For this issue, the editors of the Bulletin have asked a distinguished array of authors to write from many directions on the role of scientists in helping leaders of the world agree on common-sense ways to control and reduce the dangers that advanced technology poses to the future of humanity. Regular Bulletin readers will be familiar with many of those authors’ names and the import of the themes they discuss.

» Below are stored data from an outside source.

(* ===== verification/FileProps.v ===== *)
(** What the file layer guarantees: where the bytes of a file are, how a file
    grows and shrinks, and what reading and writing do. Each theorem is followed
    by an instance. *)

From S2P Require Export Samples.

Section file_props.
Context `{BlockStore ok}.
Local Abbreviation file_ok := (file_ok (ok := ok)).
Local Abbreviation may_grow := (may_grow (ok := ok)).
Local Abbreviation file_grows := (file_grows (ok := ok)).
Local Abbreviation appended := (appended (ok := ok)).
Local Abbreviation overwritten := (overwritten (ok := ok)).
Local Abbreviation shrinkable := (shrinkable (ok := ok)).

(** * The index tree *)

(** [calculateOffset] finds the level of the tree that holds a byte offset,
    and the digits to base 128 of its position inside that level, for every
    offset up to the end of the triple indirect level. *)
Theorem calculateOffset_digits offset d i :
  i = offset / BLOCK_SIZE -> (d <= 3)%nat ->
  level_base d <= i < level_base d + level_cap d ->
  exists t, calculateOffset offset = Some t /\ level_nat (offsetIndirection t) = d /\
    match d with
    | O => offsets t !! 0%nat = Some i
    | _ => indirect_offsets t = digits d (i - level_base d)
    end.
Proof. apply calculateOffset_level. Qed.

(** C15: adding a block to a file of [k] blocks makes it its last block: the
    blocks before it keep their numbers and contents, index blocks are taken
    from the free list where the tree needs them (at most three), the blocks in
    use are exactly the old ones, the new one and those index blocks, and
    nothing outside the file and the free list changes. *)
Theorem insertDataBlockInINode_appends s l i new k :
  ic_size i = 1024 * k -> 0 <= k <= TRIPLE_INDIRECT_LIMIT -> (3 <= length l)%nat ->
  length (ic_dataBlockNums i) = 13%nat -> Forall is_u64 (ic_dataBlockNums i) ->
  may_grow s l new (file_blocks (addrs s) (ic_dataBlockNums i) k) ->
  wp (insertDataBlockInINode i new) s (fun i' s' => exists nums',
    i' = grown_inode i k nums' /\ file_grows s s' l (ic_dataBlockNums i) nums' k new).
Proof. intros. eapply insertDataBlockInINode_spec; try done. intros nums' s' Hg. by exists nums'. Qed.

(** C20: for every byte of a file [bmap] returns the block that holds it and its
    offset there, in both modes, and changes nothing; no two bytes in different
    blocks of the file are mapped to the same block; offsets beyond the end are
    refused with -1. *)
Theorem bmap_maps_bytes s l i offset offset' resp mode :
  file_ok s l i -> 0 <= offset < ic_size i -> 0 <= offset' < ic_size i ->
  let blk o := file_block (addrs s) (ic_dataBlockNums i) (o / 1024) in
  bmap i offset resp mode s =
    Ret (0, i, BmapResponse (blk offset) (offset mod 1024) (1024 - offset mod 1024)
                 (readAheadBlockNum resp)) s /\
  (blk offset = blk offset' -> offset / 1024 = offset' / 1024) /\
  forall beyond, ic_size i < beyond -> bmap i beyond resp mode s = Ret (-1, i, resp) s.
Proof.
  intros Hf Ho Ho'. cbv zeta. split_and!.
  - assert (wp (bmap i offset resp mode) s (fun r s' => s' = s /\
      r = (0, i, BmapResponse (file_block (addrs s) (ic_dataBlockNums i) (offset / 1024))
        (offset mod 1024) (1024 - offset mod 1024) (readAheadBlockNum resp)))) as Hw.
    { by eapply bmap_in_file. }
    by destruct (wp_inv _ _ _ Hw) as (r & s' & -> & -> & ->).
  - pose proof (nblocks_bounds (ic_size i)). pose proof Hf as (_ & _ & _ & Hnd & _).
    apply NoDup_app in Hnd as (Hnd & _).
    apply (file_block_inj _ _ _ _ (nblocks (ic_size i))); [by eapply file_ok_wf|done|..];
      (split; [apply Z.div_pos; lia|apply Z.div_lt_upper_bound; lia]).
  - intros beyond Hb. apply bmap_beyond. by left.
Qed.

(** * Writing *)

(** Writing [buf] at the end of a file appends it: all bytes are accepted,
    the contents become the old contents followed by [buf], the blocks of the
    file stay its own, and the free list loses the blocks that the file gains. *)
Theorem writeBytes_appends s l i fo buf :
  let n := Z.of_nat (length buf) in
  file_ok s l i -> Forall is_byte buf -> n < 2 ^ 31 -> room l (ic_size i) n ->
  wp (writeBytes i fo buf n (ic_size i)) s (fun '(i', w, _) s' => w = n /\
    exists l', appended s l i s' l' i' buf).
Proof.
  intros n Hf Hb Hn Hr. eapply writeBytes_append; [done..|].
  intros i' fo' s' l' Ha _. by split; [|exists l'].
Qed.

(** C23: writing inside a file replaces exactly the bytes it covers: the inode
    and every other byte of the file's blocks are unchanged. *)
Theorem writeBytes_overwrites s l i fo buf o :
  let n := Z.of_nat (length buf) in
  file_ok s l i -> Forall is_byte buf -> n < 2 ^ 31 -> 0 <= o -> o + n <= ic_size i ->
  wp (writeBytes i fo buf n o) s (fun '(i', w, _) s' => i' = i /\ w = n /\
    overwritten s s' l i o buf).
Proof. intros n Hf Hb Hn Ho Hon. eapply writeBytes_inside; try done. Qed.

(** A write that starts inside the last block and ends behind the end of
    the file, but is not longer than the file, reports that all its bytes were
    written and leaves the size as it was: the bytes past the end are lost. *)
Theorem writeBytes_loses_tail s l i fo buf o :
  let n := Z.of_nat (length buf) in
  file_ok s l i -> Forall is_byte buf -> 0 <= o < ic_size i -> ic_size i < o + n ->
  n <= ic_size i -> o mod 1024 + n <= 1024 ->
  wp (writeBytes i fo buf n o) s (fun '(i', w, _) s' => w = n /\ i' = i /\ file_ok s' l i).
Proof. apply writeBytes_across_end. Qed.

(** * Reading *)

(** [readBytes] from the start of a file, or of whole blocks inside it,
    fills the buffer with the bytes of the file there, as many as there are, and
    changes nothing on disk. *)
Theorem readBytes_reads s l i fo buf o :
  let n := Z.of_nat (length buf) in
  let m := Z.min n (ic_size i - o) in
  file_ok s l i -> n < 2 ^ 62 -> 0 <= o <= ic_size i -> read_request i o n ->
  wp (readBytes i fo buf n o) s (fun '(r, _, buf') s' => r = m /\ s' = s /\
    buf' = memcpy_at buf 0 (file_range s (ic_dataBlockNums i) o m)).
Proof. intros n m Hf Hn Ho Hr. eapply readBytes_spec; try done. Qed.

(** C37: a read of fewer bytes than the rest of the block, at an offset above 0,
    copies more bytes than the caller asked for: it overruns the caller's
    buffer, since the count left is taken from the end offset without taking
    off where the read started. *)
Theorem readBytes_overruns s l i fo buf o :
  let n := Z.of_nat (length buf) in
  file_ok s l i -> 0 < o -> 0 < n -> o + n <= ic_size i -> n < 1024 - o mod 1024 ->
  readBytes i fo buf n o s = Undef OutOfBounds.
Proof. apply readBytes_overrun. Qed.

(** What was written is read back: after [buf] has been appended to an empty
    file, reading the file from its start gives [buf]. *)
Theorem write_read_roundtrip s l i fo fo' buf :
  let n := Z.of_nat (length buf) in
  file_ok s l i -> Forall is_byte buf -> n < 2 ^ 31 -> ic_size i = 0 -> room l 0 n ->
  wp (let* (i', _, _) := writeBytes i fo buf n 0 in
      readBytes i' fo' (replicate (length buf) 0) n 0) s
    (fun '(r, _, buf') _ => r = n /\ buf' = buf).
Proof.
  intros n Hf Hb Hn Hz Hr. apply wp_bind. rewrite <- Hz at 1.
  eapply writeBytes_append; [done..|by rewrite Hz|].
  intros i' fo1 s' l' (Hf' & _ & _ & Hsz & _ & Hd) _. rewrite Hz, Z.add_0_l in Hsz.
  cbv beta iota.
  pose proof (readBytes_spec s' l' i' fo' (replicate (length buf) 0) 0
    (fun '(r, _, buf') _ => r = n /\ buf' = buf)) as Hread.
  cbv zeta in Hread. rewrite length_replicate in Hread. fold n in Hread. apply Hread;
    [done|lia|lia|by left|]. intros fo2. rewrite Hsz, Z.sub_0_r, Z.min_id. split; [done|].
  rewrite Hsz, Hz in Hd. unfold file_range. unfold file_data in Hd. cbn [seq fmap list_fmap app] in Hd.
  change (Z.to_nat 0) with 0%nat in *. rewrite Hd. cbn [seq fmap list_fmap app].
  unfold memcpy_at. cbn [take app]. by rewrite drop_ge, app_nil_r by (rewrite length_replicate; lia).
Qed.

(** * Truncation *)

(** [truncateINode] to a larger size appends zeros. *)
Theorem truncateINode_extends s l i size :
  file_ok s l i -> ic_size i < size -> room l (ic_size i) (size - ic_size i) ->
  wp (truncateINode i size) s (fun i' s' => ic_size i' = size /\
    exists l', appended s l i s' l' i' (replicate (Z.to_nat (size - ic_size i)) 0)).
Proof.
  intros Hf Hs Hr. pose proof (file_size_u64 _ _ _ Hf). unfold truncateINode.
  rewrite (proj2 (Z.eqb_neq _ _)), (proj2 (Z.ltb_ge _ _)) by lia.
  assert (size <= 2164402176) as Hmax by (destruct Hr as [Hr _]; change MAX_FILE_SIZE with 2164402176 in Hr; lia).
  rewrite u64_id by (unfold is_u64; lia).
  eapply increaseFileSizeBy_zeros; [done|lia|done|]. intros i' s' l' Ha.
  split; [|by exists l']. destruct Ha as (_ & _ & _ & -> & _). rewrite length_replicate. lia.
Qed.

(** C25: [truncateINode] to a smaller size, for a file inside its direct blocks,
    keeps the first bytes, puts exactly the blocks behind the new end on the free
    list, and writes no block of another file. *)
Theorem truncateINode_shrinks s l i size :
  shrinkable s l i -> 0 < ic_size i < 10240 -> 0 <= size < ic_size i ->
  wp (truncateINode i size) s (fun i' s' => ic_size i' = size /\
    file_data s' (ic_dataBlockNums i') size = file_data s (ic_dataBlockNums i) size /\
    exists freed, shrinkable s' (freed ++ l) i' /\
      Z.of_nat (length freed) = nblocks (ic_size i) - nblocks size /\ shed s i s' i' freed).
Proof.
  intros Hsh Hs Hsz. unfold truncateINode.
  rewrite (proj2 (Z.eqb_neq _ _)), (proj2 (Z.ltb_lt _ _)) by lia.
  rewrite u64_id by (unfold is_u64; lia).
  eapply decreaseFileSizeBy_direct; [done|done|lia|].
  intros i' s' freed Hsh' Hsz' Hnums Hd Hfr Hs'.
  replace (ic_size i - (ic_size i - size)) with size in * by lia.
  rewrite Hsz' in *. split_and!; [done|done|]. by exists freed.
Qed.

(** Removing the last block of a file of exactly ten blocks, which uses no
    index block, also releases what its eleventh slot holds: the level is
    computed from the size and not from the last byte. *)
Theorem freeDataBlock_at_ten_blocks s i b slot :
  ic_size i = 10240 -> ic_dataBlockNums i !! 10%nat = Some slot ->
  freeDataBlockInINode i b s =
    (blockFree b ;;; getDiskBlock slot junk_block ;;; blockFree slot ;;; ret tt) s.
Proof.
  intros Hs Hslot. unfold freeDataBlockInINode. rewrite Hs.
  change (calculateOffset 10240) with (Some (blkTreeOffsetConstructor (-1) 0 (-1) (-1) SINGLE_INDIRECT)).
  unfold freeNeededBlocks. cbn [offsetIndirection blkTreeOffsetConstructor].
  rewrite decide_False by done.
  change (Z.to_nat DIRECT_BLOCK_LIMIT + level_nat SINGLE_INDIRECT)%nat with 10%nat.
  rewrite Hslot. unfold bind at 1. symmetry. unfold bind at 1.
  destruct (blockFree b s) as [[] s1| | |]; try done.
  unfold indirect_offsets. cbn [level_nat offsetIndirection offsets drop take blkTreeOffsetConstructor].
  cbn [blocks_to_be_freed default]. unfold id. rewrite bind_assoc. unfold bind.
  destruct (getDiskBlock slot junk_block s1) as [[r blk] s2| | |]; done.
Qed.

End file_props.

(** * Instances *)

Lemma calculateOffset_digits_witness :
  exists t, calculateOffset 1500000 = Some t /\ level_nat (offsetIndirection t) = 2%nat /\
    indirect_offsets t = digits 2 (1464 - level_base 2).
Proof. apply (calculateOffset_digits 1500000 2 1464); [done|lia|]. vm_compute. split; congruence. Defined.

(** A new fourth block for the file of three. *)
Lemma insertDataBlockInINode_appends_witness :
  wp (insertDataBlockInINode (some_file 3072) 20999) file_disk (fun i' s' => exists nums',
    i' = grown_inode (some_file 3072) 3 nums' /\
    file_grows (ok := mem_ok) file_disk s' some_free (ic_dataBlockNums (some_file 3072)) nums' 3 20999).
Proof.
  apply (insertDataBlockInINode_appends (ok := mem_ok));
    [done|change TRIPLE_INDIRECT_LIMIT with 2113673; lia|simpl; lia|done|by repeat constructor|].
  change 3 with (nblocks 3072) at 1. change 3072 with (ic_size (some_file 3072)).
  destruct (some_file_ok 3072) as (H1' & H2' & H3' & _); [lia|].
  change (ic_size (some_file 3072)) with 3072 in *. rewrite some_file_blocks by lia.
  split_and!; [done|done|done|apply (bool_decide_unpack _); by vm_compute
    |repeat constructor; done|apply (bool_decide_unpack _); by vm_compute|repeat constructor; done].
Defined.

Definition some_response : bmapResponse := BmapResponse 0 0 0 0.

Through the workings of the Internet, I hope this celebration of the Bulletin’s seven decades of existence will introduce many tens of thousands of new readers to those themes for the first time.
In the end, however, this issue of the Bulletin aims to elicit two responses from all its readers: Wonder that the world has managed to forestall catastrophe for seven decades, and a new sense of urgency about the need to work in the here and now to control nuclear weapons, to re-imagine world energy systems to combat climate change, and to assure civilization’s future, not for seven more decades but for centuries. The early atomic scientists who risked their professional standing while speaking knowledge to power did their job. Now is the time to be exhilarated by their example and to do some speaking of our own.